A veces ocurre lo que parecía imposible, y esta novela es el resultado de la ruptura de una serie inaudita de imposibilidades. Pero quizás puede decirse algo semejante de muchos de los mejores libros: su misma existencia prodigiosa desafía la verosimilitud. Era imposible que Vida y destino se publicara en la Unión Soviética, y a pesar de eso Grossman tuvo la valentía insensata de escribirla. El funerario ideólogo Suslov leyó el manuscrito y dictaminó que debería esperar para publicarse al menos doscientos años. Y era imposible, si uno se para a pensarlo, que un escritor tuviera no ya el talento y la constancia para escribir una novela así, sino que lo hiciera venciendo la sospecha, la convicción sombría, de estar trabajando en vano. La amplitud y la complejidad de Vida y destino se miden con las del mundo real por un acto deliberado de ambición al que se han atrevido muy pocos escritores: Dante, Balzac, Tolstói, Proust, Joyce, Mann, Galdós. Resumir el mundo –la vida y el destino– en un solo relato. A la dificultad –casi imposibilidad– de la tarea en sí misma, en el caso de Grossman se añade el coraje de hacerlo sabiendo que muy probablemente tanto esfuerzo será inútil. La vida humana es demasiado corta y demasiado frágil para esa clase de reparaciones justicieras que sólo trae el lento paso del tiempo: Grossman murió creyendo que su novela, arrebatada por la policía secreta, estaba perdida para siempre. ¿Dónde hay consuelo para esa injusticia?

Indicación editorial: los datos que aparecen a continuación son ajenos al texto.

(** A YouTube URL and a provider whose client fails each time. *)
Lemma unexpected_errors_use_the_budget_witness :
  let supadata := fun _ : nat => RaisesException (lit "connection reset") in
  let url := lit "https://www.youtube.com/watch?v=1" in
  exists e,
    _transcribe_with_retry lower_ascii supadata url (lit "en") true (lit "auto") 3
      = ([Call 0; Sleep 1; Call 1; Sleep 2; Call 2], Error url (lit "YouTube") e) /\
    code e = UNEXPECTED_ERROR /\
    details e = lit "connection reset" /\
    message e = lit "Unexpected error transcribing YouTube video: connection reset".
Proof.
  intros supadata url.
  apply (unexpected_errors_use_the_budget lower_ascii supadata url (lit "en") true (lit "auto") 3
           (fun _ => lit "connection reset")).
  - vm_compute. reflexivity.
  - vm_compute. discriminate.
  - intros attempt _. reflexivity.
Defined.

(** An Instagram URL and a provider that answers with status 500. *)
Lemma server_errors_use_the_budget_witness :
  let supadata := fun _ : nat => RaisesSupadataError (lit "Request failed with status 500") in
  let url := lit "https://www.instagram.com/reel/1" in
  exists e error_msg,
    _transcribe_with_retry lower_ascii supadata url (lit "en") true (lit "auto") 3
      = ([Call 0; Sleep 2; Call 1; Sleep 4; Call 2; Sleep 8], Error url (lit "Instagram") e) /\
    supadata 2%nat = RaisesSupadataError error_msg /\
    code e = TRANSCRIPTION_FAILED /\
    details e = error_msg /\
    message e = lit "Failed to transcribe Instagram video after 3 attempts: " ++ error_msg.
Proof.
  intros supadata url.
  apply (server_errors_use_the_budget lower_ascii supadata url (lit "en") true (lit "auto") 3).
  - vm_compute. reflexivity.
  - vm_compute. discriminate.
  - intros attempt _. eexists. split; [reflexivity|]. split; vm_compute; reflexivity.
Defined.

(** A YouTube URL fetched at time 1000: a request at time 2000 is answered
    from the cache, one at time 90000 is not. *)
Lemma cached_result_is_reused_until_expiry_witness :
  let supadata := fun _ : nat => Content (lit "en") (lit "hello") in
  let url := lit "https://youtu.be/abc" in
  let data := {| urls := [url]; lang := lit "en"; text := true; mode := lit "auto" |} in
  let run := transcribe lower_ascii id data 1000 ∅ supadata in
  transcribe_url lower_ascii id data 2000 (cache_of run) supadata url
    = (Success url (lit "YouTube") (lit "en") (lit "hello"), FromCache, cache_of run, supadata) /\
  exists events,
    snd (fst (fst (transcribe_url lower_ascii id data 90000 (cache_of run) supadata url)))
      = Fetched events.
Proof.
  intros supadata url data run.
  assert (H : forall now' : float,
             let step := transcribe_url lower_ascii id data now' (cache_of run) supadata url in
             ((now' - 1000 <? CACHE_TTL)%float = true ->
                step = (Success url (lit "YouTube") (lit "en") (lit "hello"), FromCache,
                        cache_of run, supadata)) /\
             ((now' - 1000 <? CACHE_TTL)%float = false ->
                exists events', snd (fst (fst step)) = Fetched events')).
  { intros now'.
    apply (cached_result_is_reused_until_expiry lower_ascii id data 1000%float ∅ supadata
             [] url [] (Success url (lit "YouTube") (lit "en") (lit "hello")) [Call 0]).
    - reflexivity.
    - constructor.
    - vm_compute. reflexivity.
    - vm_compute. reflexivity.
    - vm_compute. reflexivity. }
  split.
  - apply (H 2000%float). reflexivity.
  - apply (H 90000%float). reflexivity.
Defined.

(** The same URL twice in one request. *)
Lemma repeated_url_is_fetched_once_witness :
  let supadata := fun _ : nat => Content (lit "en") (lit "hello") in
  let url := lit "https://youtu.be/abc" in
  let other := lit "https://youtu.be/xyz" in
  let data := {| urls := [url; other; url]; lang := lit "en"; text := true;
                 mode := lit "auto" |} in
  let run := transcribe lower_ascii id data 1000 ∅ supadata in
  results_of run !! 2%nat = Some (Success url (lit "YouTube") (lit "en") (lit "hello")) /\
  sources_of run !! 2%nat = Some FromCache.
Proof.
  intros supadata url other data run.
  apply (repeated_url_is_fetched_once lower_ascii id data 1000%float ∅ supadata
           [] url [other] url []).
  - reflexivity.
  - reflexivity.
  - repeat constructor. vm_compute. discriminate.
  - reflexivity.
  - vm_compute. reflexivity.
  - vm_compute. reflexivity.
Defined.

(** A reply that lost its closing brace, and one cut inside the list of
    sections: the first is recovered, the second is not. *)
Lemma repair_appends_missing_closers_witness :
  snd (parse_ai_response (qlit "{'tailoredScript': 'Hi', 'confidence': 0.9"))
    = Ok (JObj [(lit "tailoredScript", JStr (lit "Hi")); (lit "confidence", JFloat 0.9)]) /\
  snd (_fix_common_json_issues
         (clean_response
            (qlit "{'tailoredScript': 'Hi', 'sectionBreakdown': [{'sectionName': 'Hook'")))
    = qlit "{'tailoredScript': 'Hi', 'sectionBreakdown': [{'sectionName': 'Hook'}}]" /\
  snd (parse_ai_response
         (qlit "{'tailoredScript': 'Hi', 'sectionBreakdown': [{'sectionName': 'Hook'"))
    = Ok FALLBACK.
Proof.
  destruct (repair_appends_missing_closers
              (qlit "{'tailoredScript': 'Hi', 'confidence': 0.9") JSONDecodeError)
    as [_ H1]; [vm_compute; reflexivity ..|].
  destruct (repair_appends_missing_closers
              (qlit "{'tailoredScript': 'Hi', 'sectionBreakdown': [{'sectionName': 'Hook'")
              JSONDecodeError)
    as [H2 H3]; [vm_compute; reflexivity ..|].
  split; [|split].
  - rewrite H1. vm_compute. reflexivity.
  - rewrite H2. vm_compute. reflexivity.
  - rewrite H3. vm_compute. reflexivity.
Defined.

El segundo milagro, pues, es que gracias a Sájarov una copia microfilmada del manuscrito pudiera salir de la Unión Soviética. Que la novela tardara tanto en aparecer por primera vez en español –la edición de Seix Barral es de 1985– tiene menos que ver con el relativo aislamiento intelectual de nuestro país, me temo, que con las hegemonías culturales que se mantuvieron intactas en el paso de la resistencia a la democracia. La cultura antifranquista española, tan admirable en muchas cosas, tan limitada y obtusa en otras, estaba impregnada de ortodoxia comunista, y no hacía falta que uno fuera miembro del partido o simpatizara con la Unión Soviética para que sintiera un rechazo instintivo hacia las obras que de un modo u otro se vincularan con la disidencia. Hablo por mí mismo. Yo no necesitaba considerar que Solzhenitsin era un traidor o un mentiroso: simplemente, eludía sin ningún esfuerzo ni remordimiento su lectura, igual que no leía a Reynaldo Arenas, aunque ya no sintiera simpatía por el régimen cubano. Recuerdo perfectamente que tuve en mi biblioteca aquella primera edición de Vida y destino y que no sentí la menor necesidad de leerla.

Lo mismo le sucedió a la mayor parte de sus lectores potenciales, y de los críticos que hubieran debido reseñarla. En esa época, además, la historia europea del siglo XX quedaba muy lejos de las imaginaciones españolas, empobrecidas por un aislamiento político que venía del franquismo, y que la democracia no corrigió. Los debates sobre el gulag y sobre el Holocausto no existieron entre nosotros. En España casi nadie en la clase intelectual quiere arriesgarse a que lo llamen reaccionario o sionista, y se vive más descansado si no se equiparan los crímenes del comunismo con los del nazismo, o si cualquier mención del Holocausto viene acompañada de la pertinente condena al Estado de Israel.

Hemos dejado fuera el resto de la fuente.